According to one study from the Death Penalty Information Center, 72% of people executed in 2022 suffered from a significant impairment, such as traumatic brain injury, intellectual disabilities, serious mental illness or chronic childhood trauma.[2]

The study also reached the disturbing conclusion that 35% of executions attempted in 2022 were botched due to incompetence, failure to follow procedures, or deficiencies in the execution protocols, including Alabama's the execution of Joe James Jr., which took three hours to complete — the longest execution in recorded history.

In many of these cases, the U.S. Supreme Court declined to review or reverse lower court orders allowing these problematic executions to proceed.

Perhaps more troubling were the cases in which the U.S. Supreme Court summarily lifted lower court stays imposed due to those courts' concerns about the underlying conviction, death sentence, or execution method.

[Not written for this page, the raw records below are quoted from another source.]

(** * terminalcodeAssistant: the agent loop of [agent.py]

    A shallow embedding of [CodeAssistantAgent] (agent.py): the option
    indexer [_format_with_numbers], the graph nodes [model_response] and
    [tool_use], the router [check_tool_use], the wiring of
    [_setup_workflow] and the interactive loop [run].
    Beside the agent the file embeds what the agent calls: the schema
    cleaner and the loader of tool/mcp_tools.py and the direct GitHub
    tools of tool/github_direct.py.

    Python values are modelled as follows.
    - [str] is a list of Unicode code points ([list N]).
    - [dict] with string keys ([self.last_options]) is a [gmap].
    - A node is a function in a state-and-exception monad over the
      process environment (console, outside world).
    - Exceptions come in two kinds, as the handlers of [run] distinguish
      them: instances of [Exception], and [KeyboardInterrupt]. *)

From stdpp Require Import gmap strings list fin_maps pretty.
From Stdlib Require Import NArith Ascii.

In some of these cases, lower courts had engaged in extensive fact-finding and concluded that a constitutional or procedural infirmity justified either a stay of execution or reversal of a death sentence.

In other cases, the lower courts had imposed a stay in order to allow time for such fact-finding, which the U.S. Supreme Court's reversal prevented. This included the attempted execution of Alan Miller, also by Alabama, that was ultimately called off when the execution team was unable to set an IV line.

This attempted execution happened just hours after the U.S. Supreme Court lifted a U.S. District Court for the Middle District of Alabama's order that would have prevented Alabama from executing Miller using lethal injection.

It was with this pro-death-penalty track record that the U.S. Supreme Court granted review of John Montenegro Cruz's case in March 2022. Cruz was convicted of first degree murder and sentenced to death in Arizona in 2005.[3]

During the penalty phase of his trial, when the jury would decide whether to sentence Cruz to death, the prosecutor argued that death was an appropriate and necessary sentence, in part because of Cruz's future dangerousness.

Cruz asked the court to allow him to inform the jury, through a witness, his attorney's closing statements, or through a jury instruction, that if the jury elected not to sentence him to death, he would serve a sentence of life without the possibility of parole.

The judge refused to allow the jury to hear this information, despite the fact that it accurately described Arizona law.

The idea that a jury should be allowed to hear an accurate description of the law relevant to their deliberations seems obvious. And the U.S. Supreme Court agreed.

In 1994, more than a decade before Cruz's trial and the same year Arizona abolished parole for all felonies, the U.S. Supreme Court held in Simmons v. South Carolina that in death penalty cases "[w]here a defendant's future dangerousness is at issue, and state law prohibits his release on parole, due process requires that the sentencing jury be informed that the defendant is parole ineligible."[4]

Despite the trial court's obvious error in Cruz's case, Arizona doubled down on that error in an effort to preserve its ability to put Cruz and others to death.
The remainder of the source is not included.